DATA FOR PROCESSING>
========================
(* ===== verification/Steps.v ===== *)
(** * Programs as sequences of system calls

    The functions of the backends pass a [World] along, so that a run of one is
    a single step.  A [prog] makes the calls visible: it ends with a value or
    makes a call, after which other threads may act.  [exec] runs a program
    alone; [safe] is what it keeps and promises when other threads change the
    world between its calls. *)
From S2P Require Export World.

Local Open Scope blob_scope.

Inductive prog (A : Type) : Type :=
| Done (a : A)
| Step (call : World -> prog A * World).
Arguments Done {A} a.
Arguments Step {A} call.

(** No other thread runs. *)
Fixpoint exec {A} (p : prog A) (w : World) : A * World :=
  match p with
  | Done a => (a, w)
  | Step call => let (p, w) := call w in exec p w
  end.

Fixpoint prog_bind {A B} (p : prog A) (k : A -> prog B) : prog B :=
  match p with
  | Done a => k a
  | Step call => Step (fun w => let (p, w) := call w in (prog_bind p k, w))
  end.

(** One call, during which no other thread acts. *)
Definition do_call {A} (call : World -> A * World) : prog A :=
  Step (fun w => let (a, w) := call w in (Done a, w)).

(** [x?] of the source. *)
Definition prog_try {A B E} (p : prog (result A E)) (k : A -> prog (result B E))
    : prog (result B E) :=
  prog_bind p (fun r => match r with Ok a => k a | Err e => Done (Err e) end).

Definition prog_map {A B} (f : A -> B) (p : prog A) : prog B := prog_bind p (fun a => Done (f a)).

Notation "'step!' x '<-' p ';' k" := (prog_bind p (fun x => k))
  (at level 10, x pattern, p at level 100, k at level 200) : blob_scope.
Notation "'step?' x '<-' p ';' k" := (prog_try p (fun x => k))
  (at level 10, x pattern, p at level 100, k at level 200) : blob_scope.

(** The loops that try names: [inl] is a loop that still tries. *)
Fixpoint prog_loop {S R} (fuel : nat) (turn : S -> prog (S + R)) (s : S) : prog (S + R) :=
  match fuel with
  | O => Done (inl s)
  | Datatypes.S fuel =>
      step! x <- turn s;
      match x with inl s => prog_loop fuel turn s | inr r => Done (inr r) end
  end.

(** ** Running alone *)

Lemma prog_induction {A} (P : prog A -> Prop) :
  (forall a, P (Done a)) -> (forall call, (forall w, P (fst (call w))) -> P (Step call)) ->
  forall p, P p.
Proof.
  intros Hd Hs. fix IH 1. intros [a|call]; [apply Hd|]. apply Hs. intros w.
  destruct (call w) as [p w']. apply IH.
Qed.

Lemma exec_bind {A B} (p : prog A) (k : A -> prog B) w :
  exec (prog_bind p k) w = let (a, w) := exec p w in exec (k a) w.
Proof.
  revert w; induction p as [a|call IH] using prog_induction; intros w; [done|]. cbn.
  specialize (IH w). by destruct (call w) as [p w'].
Qed.

Lemma exec_call {A} (call : World -> A * World) w : exec (do_call call) w = call w.
Proof. cbn. by destruct (call w). Qed.

Lemma exec_try {A B E} (p : prog (result A E)) (k : A -> prog (result B E)) w :
  exec (prog_try p k) w =
    match exec p w with (Ok a, w) => exec (k a) w | (Err e, w) => (Err e, w) end.
Proof. unfold prog_try. rewrite exec_bind. by destruct (exec p w) as [[a|e] w']. Qed.

(** A program that does what a function of the backend does. *)
Definition does {A} (p : prog A) (f : World -> A * World) : Prop := forall w, exec p w = f w.

Lemma does_done {A} (a : A) : does (Done a) (fun w => (a, w)).
Proof. by intros w. Qed.

Lemma does_call {A} (call : World -> A * World) : does (do_call call) call.
Proof. intros w. apply exec_call. Qed.

Lemma does_bind {A B} (p : prog A) f (k : A -> prog B) (g : A -> World -> B * World) :
  does p f -> (forall a, does (k a) (g a)) ->
  does (prog_bind p k) (fun w => let (a, w) := f w in g a w).
Proof. intros Hp Hk w. rewrite exec_bind, Hp. destruct (f w). apply Hk. Qed.

Lemma does_try {A B E} (p : prog (result A E)) f (k : A -> prog (result B E)) g :
  does p f -> (forall a, does (k a) (g a)) -> does (prog_try p k) (bind f g).
Proof.
  intros Hp Hk w. rewrite exec_try, Hp. unfold bind. destruct (f w) as [[a|e] w']; [apply Hk|done].
Qed.

Lemma does_match {A B E F} (p : prog (result A E)) f (k : result A E -> prog (result B F)) g :
  does p f -> (forall r, does (k r) (g r)) -> does (prog_bind p k) (bind_result f g).
Proof. intros Hp Hk. by apply (does_bind p f k g). Qed.

(** ** Among other threads *)

Section Safety.
Context (rely guarantee : World -> World -> Prop).

(** Before a call others may have acted as [rely] allows; the call keeps the
    [guarantee], and the value at the end satisfies [Q]. *)
Fixpoint safe {A} (p : prog A) (Q : A -> World -> Prop) (w : World) : Prop :=
  match p with
  | Done a => Q a w
  | Step call => forall w1, rely w w1 ->
      let (p, w2) := call w1 in guarantee w1 w2 /\ safe p Q w2
  end.

Lemma safe_mono {A} (p : prog A) (Q Q' : A -> World -> Prop) w :
  (forall a w, Q a w -> Q' a w) -> safe p Q w -> safe p Q' w.
Proof.
  intros HQ. revert w; induction p as [a|call IH] using prog_induction; intros w; [apply HQ|].
  intros H w1 Hr. specialize (H w1 Hr). specialize (IH w1). destruct (call w1) as [p w2].
  destruct H. split; [done|by apply IH].
Qed.

Lemma safe_bind {A B} (p : prog A) (k : A -> prog B) (Q : B -> World -> Prop) w :
  safe p (fun a => safe (k a) Q) w -> safe (prog_bind p k) Q w.
Proof.
  revert w; induction p as [a|call IH] using prog_induction; intros w; [done|].
  intros H w1 Hr. specialize (H w1 Hr). specialize (IH w1). destruct (call w1) as [p w2].
  destruct H. split; [done|by apply IH].
Qed.

Lemma safe_call {A} (call : World -> A * World) (Q : A -> World -> Prop) w :
  (forall w1, rely w w1 -> let (a, w2) := call w1 in guarantee w1 w2 /\ Q a w2) ->
  safe (do_call call) Q w.
Proof. intros H w1 Hr. specialize (H w1 Hr). by destruct (call w1). Qed.

Lemma safe_map_err {A E F} (f : E -> F) (call : World -> result A E * World) (Q : result A F -> World -> Prop) w :
  safe (do_call call) (fun r w => Q (map_err f r) w) w -> safe (do_call (eff_map_err f call)) Q w.
Proof.
  intros H. apply safe_call. intros w1 Hr. specialize (H w1 Hr). cbn in H. unfold eff_map_err.
  by destruct (call w1).
Qed.

Lemma safe_try {A B E} (p : prog (result A E)) (k : A -> prog (result B E)) Q w :
  safe p (fun r w => match r with Ok a => safe (k a) Q w | Err e => Q (Err e) w end) w ->
  safe (prog_try p k) Q w.
Proof. intros H. apply safe_bind. eapply safe_mono, H. by intros [a|e] w'. Qed.

Lemma safe_loop {S R} (Inv : S -> World -> Prop) (Q : S + R -> World -> Prop) (turn : S -> prog (S + R)) :
  (forall s w, Inv s w -> Q (inl s) w) ->
  (forall s w, Inv s w -> safe (turn s) (fun x w => match x with inl s => Inv s w | inr r => Q (inr r) w end) w) ->
  forall fuel s w, Inv s w -> safe (prog_loop fuel turn s) Q w.
Proof.
  intros H0 Ht. induction fuel as [|fuel IH]; intros s w Hs; [by apply H0|].
  cbn [prog_loop]. apply safe_bind. eapply safe_mono, Ht, Hs. intros [s'|r] w' H; [by apply IH|done].
Qed.

(** Others may act before the first call as well, and after the last. *)
Lemma safe_rely {A} (p : prog A) (Q : A -> World -> Prop) w w1 :
  (forall w w1 w2, rely w w1 -> rely w1 w2 -> rely w w2) ->
  (forall a w w1, rely w w1 -> Q a w -> Q a w1) ->
  rely w w1 -> safe p Q w -> safe p Q w1.
Proof.
  intros Ht HQ Hr. destruct p as [a|call]; [by apply HQ|].
  intros H w2 Hr2. apply H. by eapply Ht.
Qed.

End Safety.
========================
EXERCISE OBJECTIVE> Both the first line of the data above and the line with "a single step." must be included; please return exactly those lines and the ones between them.

WRITTEN SOLUTION>
(* ===== verification/Steps.v ===== *)
(** * Programs as sequences of system calls

    The functions of the backends pass a [World] along, so that a run of one is
    a single step.  A [prog] makes the calls visible: it ends with a value or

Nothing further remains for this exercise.